Wetenschappers zijn door het onderzoek van versteende poep en braaksel meer te weten gekomen over hoe de dinosauriërs de dominante soort op aarde werden. De dino’s bleken goed in staat om hun dieet aan te passen aan wat er beschikbaar was.
De eerste dinosauriërs liepen ongeveer 230 miljoen jaar geleden rond op aarde. Zo’n 30 miljoen jaar later waren ze met afstand de dominante soort op de planeet.
Wetenschappers buigen zich al lang over de vraag hoe de dinosaurussen andere grote diersoorten, zoals enorme krokodillen en reptielen, de baas werden. Een team van Zweedse en Poolse onderzoekers schrijven in Nature dat hun aanpassingsvermogen en dieet waarschijnlijk de doorslag gaven. Dat baseren ze op hun onderzoek van ruim 100 kilo aan gefossiliseerde uitwerpselen en braaksel van dinosauriërs.
In de fossielen troffen de wetenschappers onder meer resten van vissenschubben, insecten en botten aan.
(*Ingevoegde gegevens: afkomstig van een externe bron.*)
Lemma launch_training_store (env : TrainEnv)
    (jid mid tw name : string) (images : list string) (steps : N)
    (rate : QArith_base.Q) (w2 : World) (row : Job.t) :
  jobs w2 !! jid = Some row ->
  let r := fst (startLoRATraining (training_input images tw steps rate)
                  (create_reply env) (elapsed_ms env) w2) in
  let up := Job.apply uploading_patch row in
  let w' := snd (launch_training env jid mid tw name images steps rate w2) in
  jobs w' = <[jid := updated (final_patch env r) up]> (jobs w2)
  /\ past w' = recorded (final_patch env r) (<[jid := up]> (jobs w2))
                (jobs w2 :: past w2)
  /\ models w' = models w2.
Proof.
  intros Hrow r up w'. subst w'. unfold launch_training.
  set (w3 := db_update_job (t_db_now env) jid uploading_patch w2).
  assert (H3j : jobs w3 = <[jid := up]> (jobs w2))
    by (apply db_update_job_jobs; [assumption | reflexivity]).
  assert (H3p : past w3 = jobs w2 :: past w2)
    by (eapply db_update_job_past; [eassumption | reflexivity]).
  assert (H3m : models w3 = models w2).
  { apply db_update_job_models. discriminate. }
  assert (Hr : fst (startLoRATraining (training_input images tw steps rate)
                      (create_reply env) (elapsed_ms env) w3) = r)
    by apply startLoRATraining_result.
  pose proof (startLoRATraining_store (training_input images tw steps rate)
                (create_reply env) (elapsed_ms env) w3) as Hst.
  destruct (startLoRATraining _ _ _ w3) as [r' w4].
  cbn [fst snd] in Hr, Hst. subst r'. destruct Hst as (H4j & H4m & H4p).
  assert (Hup : jobs w4 !! jid = Some up)
    by (rewrite H4j, H3j; apply lookup_insert_eq).
  assert (Hfin : forall p, Job.p_status p ≠ Some completed ->
    let w5 := db_update_job (t_db_now env) jid p w4 in
    jobs w5 = <[jid := updated p up]> (jobs w2)
    /\ past w5 = recorded p (<[jid := up]> (jobs w2)) (jobs w2 :: past w2)
    /\ models w5 = models w2).
  { intros p Hp w5. subst w5. unfold updated, recorded.
    destruct (Job.accepts p) eqn:Ha.
    - split; [|split].
      + rewrite (db_update_job_jobs _ _ _ _ _ Hup Ha), H4j, H3j.
        apply insert_insert_eq.
      + rewrite (db_update_job_past _ _ _ _ _ Hup Ha), H4j, H4p, H3j, H3p.
        reflexivity.
      + rewrite db_update_job_models; [congruence | assumption].
    - rewrite (db_update_job_refused _ _ _ _ Ha). cbn [emit jobs past models].
      rewrite H4j, H4p, H4m, H3j, H3p, H3m. auto. }
  unfold final_patch.
  destruct (negb (out_success r) || negb (truthy _)); cbn [snd];
    apply Hfin; discriminate.
Qed.

Lemma create_or_get_model_store (body : StartLoRATrainingRequest) (g : Gender)
    (images : list string) (env : TrainEnv) (w : World) :
  let w1 := snd (create_or_get_model body g images env w) in
  jobs w1 = jobs w /\ past w1 = past w.
Proof.
  unfold create_or_get_model. destruct (truthy (rq_model_id body)); [auto|].
  unfold db_insert_model. destruct (model_insert_error env); [simpl; auto|].
  cbn [Model.id]. destruct (models w !! model_uuid env); simpl; auto.
Qed.

(** The job table after the train-lora route: untouched, or one new row
    that went through pending and uploading to its last status. *)
Lemma start_store (body : StartLoRATrainingRequest) (env : TrainEnv)
    (w : World) :
  let w' := snd (POST_train_lora body env w) in
  (jobs w' = jobs w /\ past w' = past w)
  \/ exists mid images tw steps rate r,
       let jid := job_uuid env in
       let row := new_job_row env mid images tw steps rate in
       let up := Job.apply uploading_patch row in
       jobs w !! jid = None
       /\ jobs w' = <[jid := updated (final_patch env r) up]> (jobs w)
       /\ past w' = recorded (final_patch env r)
                      (<[jid := up]> (<[jid := row]> (jobs w)))
                      (<[jid := row]> (jobs w) :: jobs w :: past w).
Proof.
  unfold POST_train_lora.
  destruct (negb (supabase_configured env)); [now left|].
  destruct (validate_request body); [now left|].
  set (images := default [] (rq_training_images body)).
  set (g := default female (rq_gender body)).
  set (name := default "" (rq_model_name body)).
  set (tw := if truthy (rq_trigger_word body) then _ else _).
  pose proof (create_or_get_model_store body g images env w) as Hc.
  destruct (create_or_get_model body g images env w) as [[msg | mid] w1];
    cbn [snd] in Hc; destruct Hc as [Hj1 Hp1]; [now left|].
  set (steps := js_or_num (rq_steps body) 1000).
  set (rate := js_or_rate (rq_learning_rate body) rate_default).
  set (row := new_job_row env mid images tw steps rate).
  unfold db_insert_job. change (Job.id row) with (job_uuid env).
  destruct (job_insert_error env); [now left|].
  destruct (jobs w1 !! job_uuid env) eqn:Hfresh; [now left|].
  destruct (models w1 !! Job.model_id row); [|now left].
  right. exists mid, images, tw, steps, rate.
  set (w2 := {| jobs := _; models := _; log := _; past := _ |}).
  assert (Hrow : jobs w2 !! job_uuid env = Some row)
    by apply lookup_insert_eq.
  eexists. cbn zeta. change (Job.id row) with (job_uuid env). subst row.
  destruct (launch_training_store env (job_uuid env) mid tw name images
              steps rate w2 _ Hrow) as (Hj & Hp & _).
  split; [now rewrite <- Hj1|]. split.
  - rewrite Hj. subst w2. cbn [jobs emit]. rewrite Hj1.
    apply insert_insert_eq.
  - rewrite Hp. subst w2. cbn [jobs past emit]. now rewrite Hj1, Hp1.
Qed.

Lemma checkTrainingStatus_updates (tid : string) (reply : GetReply)
    (w : World) (j : string) :
  completion_updates j (log (snd (checkTrainingStatus tid reply w)))
  = completion_updates j (log w).
Proof. destruct reply; reflexivity. Qed.

Lemma db_update_job_updates (now jid : string) (p : Job.patch) (w : World)
    (j : string) :
  completion_updates j (log (db_update_job now jid p w))
  = completion_updates j (log w).
Proof.
  unfold db_update_job. destruct (jobs w !! jid); [|reflexivity].
  now destruct (Job.accepts p).
Qed.

Lemma poll_dbUpdate_completed (env : PollEnv) (job : Job.t)
    (rs : LoRATrainingStatus) (p : Job.patch) :
  poll_dbUpdate env job rs = Some p ->
  Job.p_status p = Some completed <-> st_status rs = Replicate.succeeded.
Proof.
  unfold poll_dbUpdate. destruct (st_status rs); try discriminate;
    try destruct (extract_output _); intros [= <-]; simpl;
    split; congruence.
Qed.
(** Steps that leave the wagers, the submissions and the wagers' ledger
    rows alone. *)
Lemma Inv_frame (db db' : DB) :
  Inv db ->
  sideChallenges db' = sideChallenges db ->
  sideChallengeSubmissions db' = sideChallengeSubmissions db ->
  NoDup (tl_id <$> tokenLedger db') ->
  (forall e, e ∈ tokenLedger db' ->
             e ∈ tokenLedger db \/ tl_relatedEntityId e = None) ->
  (forall Y, wagerData db' Y = wagerData db Y) ->
  Inv db'.
Proof.
  intros HI Hc Hs Hnd Hrows Hdata. constructor; rewrite ?Hc, ?Hs.
  - apply HI.
  - exact Hnd.
  - intros e i He Hi. destruct (Hrows e He) as [Hold|Hnone].
    + eapply inv_related; eauto.
    + congruence.
  - intros e He Hr. destruct (Hrows e He) as [Hold|Hnone].
    + eapply inv_perfect; eauto.
    + exact Hnone.
  - apply HI.
  - apply HI.
  - intros c Hin. pose proof (inv_wagers db HI c Hin) as Hw.
    unfold wagerInv, wagerRows, submissionsOf in *.
    rewrite !Hdata, Hs. exact Hw.
Qed.

Lemma wagerData_fresh (db : DB) (Y : Id) :
  Inv db -> Y ∉ sc_id <$> sideChallenges db -> wagerData db Y = [].
Proof.
  intros HI HY. unfold wagerData. rewrite filter_none; [reflexivity|].
  apply Forall_forall. intros e He Hrel. apply HY.
  eapply inv_related; eauto.
Qed.

Lemma submissionsOf_fresh (db : DB) (Y : Id) :
  Inv db -> Y ∉ sc_id <$> sideChallenges db -> submissionsOf db Y = [].
Proof.
  intros HI HY. unfold submissionsOf. apply filter_none.
  apply Forall_forall. intros s Hs Hrel. apply HY. rewrite <- Hrel.
  eapply inv_submissions; eauto.
Qed.

Lemma Inv_propose (db : DB) (now : Time) (session : option Id) (c w : Id)
    (body : ProposeBody) :
  Inv db -> Inv (snd (POST_propose db now session c w body)).
Proof.
  intros HI.
  destruct (POST_propose_cases db now session c w body)
    as [->|(u & expires & _ & Hne & Heq)]; [exact HI|].
  cbv zeta in Heq. cbn [sc_id] in Heq. rewrite Heq. clear Heq.
  set (X := cuid (sc_id <$> sideChallenges db)).
  set (S := pb_stakeTokens body).
  set (ch := mkSideChallenge X c w u _ _ _ _ _ _ _ _ _ _).
  assert (HX : X ∉ sc_id <$> sideChallenges db) by apply cuid_fresh.
  destruct (ledgerCreateMany_spec [stakeData c w X u S] (tokenLedger db))
    as (rows & Hl & Hdata & _ & Hnd).
  assert (Hrows : forall r, r ∈ rows -> dataOf r = stakeData c w X u S).
  { intros r Hr.
    assert (Hin : dataOf r ∈ dataOf <$> rows)
      by (apply list_elem_of_fmap; eauto).
    rewrite Hdata in Hin. apply list_elem_of_singleton in Hin. exact Hin. }
  assert (Hwd : forall Y,
            wagerData (with_tokenLedger
                         (ledgerCreateMany [stakeData c w X u S]
                                           (tokenLedger db))
                         (with_sideChallenges (sideChallenges db ++ [ch])
                                              db)) Y
            = wagerData db Y
              ++ (if decide (Y = X) then [stakeData c w X u S] else [])).
  { intros Y. rewrite wagerData_ledger, Hl, fmap_app, filter_app, Hdata.
    rewrite <- wagerData_alt. f_equal. rewrite filter_cons, filter_nil.
    simpl. repeat case_decide; try reflexivity; congruence. }
  constructor; cbn [sideChallenges tokenLedger sideChallengeSubmissions
                      with_tokenLedger with_sideChallenges].
  - rewrite fmap_app. apply NoDup_app. split; [apply HI|].
    split; [|apply NoDup_singleton].
    intros x Hx Hx'. apply list_elem_of_singleton in Hx'. subst x.
    contradiction.
  - rewrite Hl. apply Hnd, HI.
  - intros e i He Hi. rewrite fmap_app, elem_of_app.
    rewrite Hl in He. apply elem_of_app in He as [He|He].
    + left. eapply inv_related; eauto.
    + right. apply Hrows in He. destruct e. simpl in *.
      unfold dataOf, stakeData in He. simpl in He. simplify_eq. left.
  - intros e He Hr. rewrite Hl in He. apply elem_of_app in He as [He|He].
    + eapply inv_perfect; eauto.
    + apply Hrows in He. destruct e. simpl in *.
      unfold dataOf, stakeData in He. simpl in He. simplify_eq.
  - intros s Hs. rewrite fmap_app, elem_of_app. left.
    eapply inv_submissions; eauto.
  - apply HI.
  - intros ch' Hch'. unfold wagerInv, wagerRows. rewrite !Hwd.
    unfold submissionsOf.
    cbn [sideChallengeSubmissions with_tokenLedger with_sideChallenges].
    fold (submissionsOf db (sc_id ch')).
    apply elem_of_app in Hch' as [Hch'|Hch'].
    + assert (sc_id ch' <> X).
      { intros Heq. apply HX. rewrite <- Heq.
        apply list_elem_of_fmap. eauto. }
      rewrite !decide_False by assumption. rewrite !app_nil_r.
      apply (inv_wagers db HI ch' Hch').
    + apply list_elem_of_singleton in Hch'. subst ch'.
      cbn [sc_id ch]. rewrite !decide_True by reflexivity.
      rewrite (wagerData_fresh db X HI HX).
      rewrite (submissionsOf_fresh db X HI HX).
      unfold wagerShape, ch. simpl.
      rewrite !rowsOf_cons, !rowsOf_nil. simpl.
      rewrite decide_True by reflexivity.
      rewrite decide_False by congruence.
      repeat split; congruence.
Qed.

Ltac row_fields :=
  cbn [setAccepted setResolved setStatusNote sc_id sc_status
       sc_createdByUserId sc_opponentUserId sc_stakeTokens sc_acceptedAt
       sc_winnerUserId] in *.

Ltac new_rows :=
  unfold refunds, settlement, stakeData, wasAccepted;
  repeat (case_bool_decide; try congruence); cbn [orb];
  rewrite ?rowsOf_cons, ?rowsOf_nil;
  cbn [ld_userId ld_delta ld_reason];
  repeat (case_decide; try congruence);
  rewrite ?app_nil_r; cbn [app].

Ltac related_rows :=
  unfold refunds, settlement, stakeData, wasAccepted;
  repeat match goal with
         | |- context [if ?b then _ else _] => destruct b
         | |- context [match ?w with Some _ => _ | None => _ end] =>
             destruct w
         end;
  repeat constructor; simpl; discriminate.

(** The shape of a wager in the store, with its id written [X]. *)
Lemma old_shape (db : DB) (ch : SideChallenge) (X : Id) :
  Inv db -> ch ∈ sideChallenges db -> sc_id ch = X ->
  wagerShape ch (wagerRows db X (sc_createdByUserId ch))
                (wagerRows db X (sc_opponentUserId ch))
                (submissionsOf db X).
Proof. intros HI Hin <-. apply (inv_wagers db HI ch Hin). Qed.

Lemma Inv_accept (db : DB) (now : Time) (session : option Id)
    (c w X : Id) :
  Inv db -> Inv (snd (POST_accept db now session c w X)).
Proof.
  intros HI.
  destruct (POST_accept_cases db now session c w X)
    as [->|(ch & u & _ & Hin & Hid & Hst & Hop & ->)]; [exact HI|].
  pose proof (old_shape db ch X HI Hin Hid) as [Hne Hw].
  rewrite Hst in Hw. destruct Hw as (Hacc & Hrc & Hro & Hsubs).
  eapply Inv_applyLocal with (c := ch);
    [intros ?; reflexivity | related_rows | constructor
    | exact HI | exact Hin | exact Hid | ].
  unfold wagerShape. row_fields.
  rewrite Hrc, Hro, Hsubs. subst u. new_rows.
  repeat split; auto; discriminate.
Qed.

Lemma Inv_decline (db : DB) (session : option Id) (c w X : Id) :
  Inv db -> Inv (snd (POST_decline db session c w X)).
Proof.
  intros HI.
  destruct (POST_decline_cases db session c w X)
    as [->|(ch & u & _ & Hin & Hid & Hst & Hop & ->)]; [exact HI|].
  pose proof (old_shape db ch X HI Hin Hid) as [Hne Hw].
  rewrite Hst in Hw. destruct Hw as (Hacc & Hrc & Hro & Hsubs).
  eapply Inv_applyLocal with (c := ch);
    [intros ?; reflexivity | related_rows | constructor
    | exact HI | exact Hin | exact Hid | ].
  unfold wagerShape. row_fields.
  rewrite Hrc, Hro. new_rows.
  repeat split; auto.
Qed.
Dat wijst erop dat de eerste dinosauriërs opportunistische eters waren en alles aten wat ze konden vinden. Latere fossielen laten zien dat zowel vlees- als plantetende dinosaurussen zich goed wisten aan te passen aan een vochtiger wordende periode op aarde. Ze verteerden verschillende soorten vlees en nieuwe planten relatief goed.